Aggressive compensation claims by clients over allegedly defective products have hit Ziwo Holdings, a producer and supplier of raw materials for sportswear and other lifestyle consumer products in China that had been otherwise profitable.

For the quarter ended Sept 30, Ziwo reported a whopping 96.1 million yuan (S$21.3 million) in expenses as compensation settlement. The sum was around five times its 17.6 million yuan revenue for the same period, and nearly half of Ziwo's 212.9 million yuan net loss in the quarter.

The settlement was paid to three customers over the sale of defective filament yarn materials, Ziwo said, adding that the defects had been verified by independent tests and the firm agreed to compensate out of court under the counsel of a law firm in Fujian.

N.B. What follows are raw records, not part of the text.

(** a lock of another type inside the request is deleted, or becomes it *)
Lemma walk_replace A L Q f r q added lft Q' q' :
  walk_inv A L Q (f :: r) q added lft → fl_type q ≠ fl_type f →
  fl_start q ≤ fl_start f → fl_end f ≤ fl_end q →
  (added = true ∨ fl_type q0 = F_UNLCK) ∧ Q' = Q ∧ q' = q ∨
  added = false ∧ Q' = [q'] ∧ fl_type q0 ≠ F_UNLCK ∧ own_wf o q' ∧
    (fl_start q', fl_end q', fl_type q') = (s0, e0, fl_type q0) →
  walk_inv A L Q' r q' true lft.
Proof.
  intros Hi Htf Hb1 Hb2 Hc.
  destruct (walk_facts _ _ _ _ _ _ _ _ Hi) as (Hf & Hfr & HLf & Hna & Had & Hun).
  apply own_wf_range in Hf as [Hfr0 Hft]. destruct Hi, wi_q0 as (Hqt & Hqo & Hqs & Hqe).
  assert (s0 ≤ fl_start f ∧ fl_end f ≤ e0) as [Hs0 He0].
  { split.
    - destruct added; [specialize (wi_r0 eq_refl); by inversion wi_r0|].
      destruct (Hna eq_refl) as [_ ->]. lia.
    - destruct wi_end0 as [?|Hr]; [lia|]. rewrite Forall_cons in Hr. lia. }
  assert (fl_type q' = fl_type q ∧ fl_owner q' = o ∧ fl_start q' = fl_start q ∧
          fl_end q' = fl_end q) as (Ht' & Ho' & Hs' & He').
  { destruct Hc as [(_ & _ & ->)|(-> & _ & _ & [_ ?] & [= ? ? ?])]; [done|].
    destruct (Hna eq_refl) as [_ ->]. done. }
  assert (Forall (own_wf o) Q' ∧ ∀ x t, ¬ s0 ≤ x ≤ e0 → range_at Q' x t ↔ range_at Q x t) as [HwQ HQ].
  { rewrite !Forall_app in wi_wf0.
    destruct Hc as [(_ & -> & _)|(-> & -> & _ & ? & [= ? ? ?])]; [by split; [tauto|]|].
    destruct (Hna eq_refl) as [-> _]. rewrite Forall_singleton. split; [done|].
    intros. rewrite range_at_cons, range_at_nil. naive_solver lia. }
  constructor.
  - rewrite !Forall_app, Forall_cons in *. tauto.
  - eapply sorted_drop_mid; eauto.
  - intros x t Hx. rewrite <- wi_same0 by done. rewrite !range_at_app, range_at_cons, HQ by done.
    clear -Hs0 He0 Hx. split; [tauto|]. intros [?|[?|[?|[[? ?]|?]]]]; try tauto. lia.
  - eapply Forall_impl; [exact wi_A0|]. intros a [H1 H2]. unfold before. by rewrite Hs', Ht'.
  - destruct wi_L0 as [?|(l & ? & ? & ? & ? & ? & ?)]; [by left|right]. exists l.
    rewrite Hs', Ht'. done.
  - rewrite Ht', Ho', Hs', He'. done.
  - destruct Hc as [([->|Hu] & -> & ->)|(-> & -> & ? & _)].
    + destruct (decide (fl_type q0 = F_UNLCK)) as [Hu|]; [right|left; auto].
      destruct (Hun Hu). done.
    + right. destruct (Hun Hu). done.
    + by left.
  - intros _. eapply Forall_impl; [exact Hfr|]. intros g [? _]. lia.
  - rewrite He'. destruct wi_end0 as [?|Hr]; [by left|right]. by inversion Hr.
  - done.
Qed.

(** a lock of another type that starts before the request is kept to be trimmed *)
Lemma walk_left A L Q f r q added lft :
  walk_inv A L Q (f :: r) q added lft → fl_type q ≠ fl_type f →
  fl_start f < fl_start q → fl_start q ≤ fl_end f → fl_end f ≤ fl_end q →
  L = [] ∧ Q = [] ∧ added = false ∧
  walk_inv A [f] [] r q (fl_type q =? F_UNLCK) (Some (fl_id f)).
Proof.
  intros Hi Htf Hb1 Hb2 Hb3.
  destruct (walk_facts _ _ _ _ _ _ _ _ Hi) as (Hf & Hfr & HLf & Hna & _ & _).
  apply own_wf_range in Hf as [Hfr0 Hft]. destruct Hi, wi_q0 as (Hqt & Hqo & Hqs & Hqe).
  destruct added.
  { specialize (wi_r0 eq_refl). rewrite Forall_cons in wi_r0. lia. }
  destruct (Hna eq_refl) as [-> ->]. assert (L = []) as ->.
  { destruct wi_L0 as [[-> _]|(l & -> & _ & _ & Hl & _)]; [done|].
    rewrite Forall_singleton in HLf. destruct HLf. lia. }
  split_and!; try done. simpl in *. constructor; simpl; try done.
  - right. by exists f.
  - right. split_and!; try done. intros ?%Z.eqb_eq. done.
  - intros _. eapply Forall_impl; [exact Hfr|]. intros g [? _]. lia.
  - by left.
  - intros Hu%Z.eqb_neq. split; [by apply wi_none0|congruence].
Qed.

(** a lock after the request, or one that reaches past it, ends the walk *)
Lemma walk_stop A L Q f r q added lft :
  walk_inv A L Q (f :: r) q added lft → before q f →
  walk_end L (f :: r) q added added lft lft None.
Proof.
  intros Hi Hb. destruct (walk_facts _ _ _ _ _ _ _ _ Hi) as (Hf & Hfr & _).
  left. split_and!; try done. constructor; [done|]. eapply Forall_impl; [exact Hfr|].
  apply own_wf_range in Hf as [? _]. intros g [? _]. destruct Hb. split; lia.
Qed.

Lemma merge_locks_joins q f q' f' :
  merge_locks q f = (q', f') → fl_type q = fl_type f → fl_owner q = fl_owner f →
  joins q f q' ∧ joins q f f' ∧ fl_id q' = fl_id q ∧ fl_id f' = fl_id f ∧
  IS_POSIX f' = IS_POSIX f ∧ IS_POSIX q' = IS_POSIX q.
Proof.
  unfold merge_locks, joins. intros Hm Ht Ho. repeat case_test; simplify_eq; simpl in *; bprop;
    split_and!; try done; lia.
Qed.

Lemma joins_wf q f q' :
  own_wf o f → fl_type q = fl_type f → fl_owner q = o → joins q f q' → IS_POSIX q' = true →
  0 ≤ fl_start q → fl_end q ≤ OFFSET_MAX → own_wf o q'.
Proof.
  intros [[_ Ht Hr] Ho] Htq Hoq (Hs & He & Ht' & Ho') Hp ??. split; [|congruence].
  constructor; [done| |lia]. rewrite Ht', Htq. done.
Qed.

Hypothesis q0_bounds : 0 ≤ s0 ∧ e0 ≤ OFFSET_MAX.
Hypothesis q0_type : fl_type q0 = F_RDLCK ∨ fl_type q0 = F_WRLCK ∨ fl_type q0 = F_UNLCK.

Lemma walk_bounds A L Q r q added lft :
  walk_inv A L Q r q added lft →
  0 ≤ fl_start q ∧ fl_end q ≤ OFFSET_MAX ∧ (Q = [q] → IS_POSIX q = true).
Proof.
  intros []. rewrite !Forall_app in wi_wf0. destruct wi_wf0 as (_ & _ & HQ & _).
  destruct wi_Q0 as [(_ & _ & ->)|(-> & -> & _)].
  - rewrite Forall_singleton in HQ. destruct HQ as [[? ? ?] _]. split_and!; [lia|lia|done].
  - split_and!; [lia|lia|done].
Qed.

Definition keeps_ids (l : list file_lock) : Prop :=
  ids l `sublist_of` ids (pre ++ own ++ post).

Lemma keeps_drop l x k : keeps_ids (l ++ x :: k) → keeps_ids (l ++ k).
Proof. intros H. unfold keeps_ids. etrans; [apply ids_drop|exact H]. Qed.

Lemma keeps_same l x y k : fl_id x = fl_id y → keeps_ids (l ++ x :: k) → keeps_ids (l ++ y :: k).
Proof. unfold keeps_ids. intros E. by rewrite (ids_same _ x y). Qed.

Lemma keeps_upd l x g k :
  keeps_ids (l ++ x :: k) → upd (fl_id x) g (l ++ [x]) = l ++ [g x].
Proof.
  intros H. apply upd_at; [|done]. apply (NoDup_ids_l _ k). rewrite <- app_assoc. simpl.
  by eapply sublist_NoDup.
Qed.

Lemma keeps_fresh g l k : keeps_ids (l ++ k) → upd (fl_id q0) g l = l.
Proof.
  intros H. apply upd_fresh. intros Hin. apply q0_fresh.
  eapply elem_of_sublist; [|exact H]. fold (ids l) in Hin. rewrite ids_app. set_solver.
Qed.

(** the walk from a state of the invariant ends in one *)
Definition walk_ok (A L Q r : list file_lock) (q : file_lock) (added : bool)
    (lft : option Z) (s : flocks) : Prop :=
  ∃ A' L' Q' r' q' added1 added' lft1 lft' rgt s',
    own_walk (pre ++ A ++ L ++ Q) (r ++ post) q added lft s =
      MkWalk (pre ++ A' ++ L' ++ Q') (r' ++ post) q' added' lft' rgt s' ∧
    walk_inv A' L' Q' r' q' added1 lft1 ∧
    walk_end L' r' q' added1 added' lft1 lft' rgt ∧
    keeps_ids (pre ++ A' ++ L' ++ Q' ++ r' ++ post).
Definition walks (r : list file_lock) : Prop := ∀ A L Q q added lft s,
  walk_inv A L Q r q added lft → keeps_ids (pre ++ A ++ L ++ Q ++ r ++ post) →
  walk_ok A L Q r q added lft s.

Lemma walk_ok_pass A L Q f r q added lft s :
  walks r → walk_inv A L Q (f :: r) q added lft →
  keeps_ids (pre ++ A ++ L ++ Q ++ f :: r ++ post) → before f q →
  own_walk (pre ++ A ++ L ++ Q) (f :: r ++ post) q added lft s =
    own_walk ((pre ++ A ++ L ++ Q) ++ [f]) (r ++ post) q added lft s →
  walk_ok A L Q (f :: r) q added lft s.
Proof.
  intros IH Hi Hids Hb He. destruct (walk_pass _ _ _ _ _ _ _ _ Hi Hb) as (-> & -> & Hi').
  specialize (IH (A ++ [f]) [] [] q added lft s Hi'). unfold walk_ok in *.
  change ((f :: r) ++ post) with (f :: r ++ post). rewrite He.
  napp_in IH. napp. by apply IH.
Qed.

Lemma walk_ok_stop A L Q f r q added lft s :
  walk_inv A L Q (f :: r) q added lft → keeps_ids (pre ++ A ++ L ++ Q ++ f :: r ++ post) →
  before q f →
  own_walk (pre ++ A ++ L ++ Q) (f :: r ++ post) q added lft s =
    MkWalk (pre ++ A ++ L ++ Q) (f :: r ++ post) q added lft None s →
  walk_ok A L Q (f :: r) q added lft s.
Proof.
  intros Hi Hids Hb He. exists A, L, Q, (f :: r), q, added, added, lft, lft, None, s.
  split_and!; try done. by eapply walk_stop.
Qed.

(** a lock of the request's type *)
Lemma own_walk_same A L Q f r q added lft s :
  walks r → walk_inv A L Q (f :: r) q added lft →
  keeps_ids (pre ++ A ++ L ++ Q ++ f :: r ++ post) →
  posix_same_owner q f = true → fl_type q = fl_type f → walk_ok A L Q (f :: r) q added lft s.
Proof.
  intros IH Hi Hids Hso Etf.
  destruct (wi_q _ _ _ _ _ _ _ Hi) as (Ht & Ho & Hqs & Hqe).
  destruct (walk_facts _ _ _ _ _ _ _ _ Hi) as (Hf & Hfr & HLf & Hna & Had & Hun).
  pose proof (own_wf_range _ Hf) as [Hf0 Hft].
  destruct (fl_end f <? fl_start q - 1) eqn:E1; bprop.
  { apply walk_ok_pass; try done; [split; lia|]. simpl. rewrite Hso, Etf, Z.eqb_refl. simpl.
    by rewrite (proj2 (Z.ltb_lt _ _)). }
  destruct (fl_start f - 1 >? fl_end q) eqn:E2; bprop.
  { apply walk_ok_stop; try done; [split; lia|]. simpl. rewrite Hso, Etf, Z.eqb_refl. simpl.
    rewrite (proj2 (Z.ltb_ge _ _)) by lia. by rewrite Z.gtb_ltb, (proj2 (Z.ltb_lt _ _)). }
  unfold walk_ok. simpl. rewrite Hso, Etf, Z.eqb_refl, (proj2 (Z.ltb_ge _ _)), Z.gtb_ltb,
    (proj2 (Z.ltb_ge _ _)) by lia. simpl. destruct (merge_locks q f) as [q' f'] eqn:Em.
  destruct (merge_locks_joins _ _ _ _ Em Etf) as (Hjq & Hjf & Hidq & Hidf & Hpf & Hpq);
    [destruct Hf; congruence|].
  pose proof (walk_bounds _ _ _ _ _ _ _ Hi) as (Hb1 & Hb2 & Hb3). destruct added.
  - rewrite (Had eq_refl) in * by congruence.
    assert (own_wf o q') as Hq' by (eapply joins_wf; try done; rewrite Hpq; tauto).
    pose proof (walk_merge _ _ _ _ _ _ _ _ q' Hi Etf ltac:(lia) ltac:(lia) Hjq Hq') as Hi'.
    assert (upd (fl_id q) (λ _, q') (pre ++ A ++ L ++ [q]) = pre ++ A ++ L ++ [q']) as ->.
    { rewrite !(app_assoc pre), !(app_assoc (pre ++ A)). eapply keeps_upd. napp. exact Hids. }
    apply (IH _ _ _ _ _ _ _ Hi').
    pose proof (keeps_drop (pre ++ A ++ L ++ [q]) f (r ++ post)) as Hd.
    pose proof (keeps_same (pre ++ A ++ L) q q' (r ++ post)) as Hs. napp_in Hd. napp_in Hs. auto.
  - destruct (Hna eq_refl) as [-> ->].
    assert (own_wf o f') as Hf' by (eapply joins_wf; try done; rewrite Hpf; apply Hf).
    pose proof (walk_merge _ _ _ _ _ _ _ _ f' Hi Etf ltac:(lia) ltac:(lia) Hjf Hf') as Hi'.
    specialize (IH _ _ _ _ _ _ s Hi'). unfold walk_ok in IH.
    rewrite (keeps_fresh _ _ (f :: r ++ post)) by (by napp). napp. napp_in IH. apply IH.
    pose proof (keeps_same (pre ++ A ++ L) f f' (r ++ post)) as Hs. napp_in Hs. auto.
Qed.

The settlement followed a 38.1 million yuan product defect claim paid to a client in the second quarter. That announcement, made in August, drew the attention of SGX, which pressed Ziwo on how the 38.1 million yuan amount was arrived at. Ziwo's response painted a messy settlement process.

"The customer has provided the basis of the claims which included their costs incurred in production of approximately 21.3 million yuan, the contractual penalty of 30 per cent on contract amount of approximately 1.4 million yuan, foreseeable loss of profit of approximately 6.4 million yuan and damages paid to its downstream customer of approximately 11.2 million yuan," Ziwo said.

With total product defect claims soaring to around 133.7 million yuan this year, Ziwo has told SGX that it has asked its auditor to assess whether the firm is able to continue as a going concern, casting further uncertainties on the future of the company.